Введение военного положения сначала успокоило ситуацию в Царстве Польском. Но было бы упрощением назвать этот период временем «кладбищенского покоя», поскольку, несмотря на ограничения, наложенные на общественную жизнь военным положением, многие жители Царства не дали себя запугать и не отказались от участия в общественной и культурной деятельности. Конец лета и осень 1905 года были предвестниками «дней свободы», наступивших вскоре, после провозглашения Манифеста 17 октября. Очевидно, царила всеобщая убежденность в том, что пришло время перемен и они неизбежны. Иначе невозможно объяснить многочисленные попытки общественной самоорганизации в эти месяцы. Авторы заявок на учреждение газет, ассоциаций или школ ссылались на императорские указы от декабря 1904 года, февраля и апреля 1905‐го или на смутные обещания, данные при объявлении «Булыгинской Думы». И разве обещания Комитета министров, высказанные в июне–июле 1905 года, не давали оснований надеяться на нечто гораздо большее? Разве Петербург не сигнализировал, что в скором времени станет возможным беспрепятственное создание частных школ с преподаванием на польском языке? 683
Великое ожидание закончилось в октябре. Поднимавшаяся с сентября волна стачек переросла во всеобщую забастовку, которая привела к остановке городской жизни не только в российских столицах, но и почти во всей империи. В Царстве Польском эта забастовка получила настолько широкую общественную поддержку, что местные власти оказались застигнуты врасплох и не смогли адекватно реагировать. Жизнь в Варшаве была парализована, возник дефицит угля и продовольствия, городская система газоснабжения не работала, равно как и конка и железные дороги, почта и телеграф были закрыты, уровень преступности в неосвещенном и незащищенном городе возрос взрывообразно684
.Продолжавшийся на протяжении нескольких недель коллапс общественного порядка по всей империи заставил царя пойти на то, чтобы 17 октября 1905 года издать Манифест об усовершенствовании государственного порядка, в котором он в туманных выражениях пообещал ввести народное представительство и гражданские права. Еще раньше, 1 октября, другим царским указом было разрешено создание польскоязычных частных школ. А через несколько дней после Октябрьского манифеста, 21 октября, была объявлена амнистия для заключенных под административный арест. Но Манифест 17 октября не привел к успокоению ни в Привислинском крае, ни в других частях империи. В первые же дни после его объявления в Европейской России произошло множество ожесточенных столкновений с применением насилия. В то время как в некоторых регионах еще царила неуверенность по поводу того, действительно ли император пошел на объявленные уступки, в других местах происходили революционные возмущения, участники которых освобождали заключенных и тем самым вручную приближали выполнение обещаний манифеста и амнистии. Некоторые населенные пункты оказались во власти вооруженных групп, охотившихся на евреев и на тех, кто казался им революционерами. «Дни свободы» были одновременно и днями насильственного самоуправства и кровавых столкновений между соперничающими группировками. С точки зрения государственных должностных лиц, то были, несомненно, грозные дни анархии.

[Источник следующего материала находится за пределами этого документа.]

(** iget followed by iput: every slot in use is as it was. *)
Lemma wp_iget_iput dev inum s (Q : unit -> ist S -> Prop) :
  icache_ok (icache s) -> LkIcache ∉ held (ctx s) ->
  (exists i x, icache s !! i = Some x /\ (is_for dev inum x \/ i_ref x = 0)) ->
  (forall l', length l' = length (icache s) -> (forall i y, 0 < i_ref y -> l' !! i = Some y <-> icache s !! i = Some y) ->
     Q tt (mkist l' (blk s))) ->
  wp (i <- iget dev inum ;; iput i) Q s.
Proof.
  intros O Hl (i0 & x0 & Hi0 & Hx0) HQ. wp_step. destruct (list_find (is_for dev inum) (icache s)) as [[i x]|] eqn:Ef.
  - apply list_find_Some in Ef as (Hi & F & _). eapply wp_iget_hit; [done|done|exact Hi|done|]. pose proof (lookup_lt_Some _ _ _ Hi).
    eapply wp_iput_keep; [exact Hl|cbn [icache]; by apply list_lookup_insert_eq|left; destruct F; cbn; lia|].
    cbn [icache blk i_ref iw_ref]. rewrite list_insert_insert_eq. apply HQ; [by rewrite length_insert|].
    replace (iw_ref _ _) with x by (unfold iw_ref; cbn; replace (i_ref x + 1 - 1) with (i_ref x) by lia; by destruct x).
    by rewrite list_insert_id.
  - apply list_find_None in Ef. rewrite list.Forall_forall in Ef.
    assert (forall j y, icache s !! j = Some y -> ~ is_for dev inum y) as Hn
      by (intros j y Hy; apply Ef; by eapply list_elem_of_lookup_2).
    destruct (list_find (fun x => i_ref x = 0) (icache s)) as [[i x]|] eqn:Ee; cycle 1.
    { apply list_find_None in Ee. rewrite list.Forall_forall in Ee. exfalso.
      destruct Hx0 as [Hx0|Hx0]; [by apply (Hn i0 x0)|]. apply (Ee x0); [by eapply list_elem_of_lookup_2|done]. }
    pose proof Ee as (Hi & Hx & _)%list_find_Some. pose proof (lookup_lt_Some _ _ _ Hi).
    eapply wp_iget_miss; [done|exact Hn|exact Ee|].
    eapply wp_iput_keep; [exact Hl|cbn [icache]; by apply list_lookup_insert_eq|right; left; done|].
    cbn [icache blk]. rewrite list_insert_insert_eq. apply HQ; [by rewrite length_insert|]. intros j y Hy.
    destruct (decide (j = i)) as [->|Hne]; [|by rewrite list_lookup_insert_ne].
    rewrite list_lookup_insert_eq by done. split; [intros [= <-]; cbn in Hy; lia|rewrite Hi; intros [= <-]; lia].
Qed.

Это в полной мере относилось и к Варшаве. Манифест 17 октября, с одной стороны, вызвал необычайно быструю общественную самоорганизацию. Так, редакции газет Kurier Codzienny, Gazeta Handlowa и Goniec уже 19 октября выпустили свои издания без предварительной цензуры, а в последующие дни были созданы многочисленные новые газеты. Одновременно союзы, которые уже давно ожидали официального разрешения, самовольно начали осуществлять свою деятельность685
. Октябрьский манифест сработал как приглашение к самочинному расширению пространств для маневра.Это стало возможным потому, что у властей в те дни были заботы поважнее, чем выдача разрешений на создание ассоциаций. Ведь надежда (не лишенная оснований) на то, что в условиях кризиса самодержавия удастся добиться гораздо большего, чем оно, самодержавие, готово было уступить, заставила множество людей выйти на улицу. Раздавались требования всеобщей амнистии или немедленного выполнения обещаний манифеста. Несомненно, людей побуждало к участию в многочисленных демонстрациях еще и чувство свободы и собственной силы по отношению к казавшемуся бессильным государству. Собраться большой толпой уже само по себе было актом революционного присвоения прежде регламентированной публичной сферы. Таким образом, даже многочисленные изъявления «благодарности» за манифест, организованные национал-демократами и католической церковью в конце октября 1905 года в Варшаве, подстегивали революционную динамику.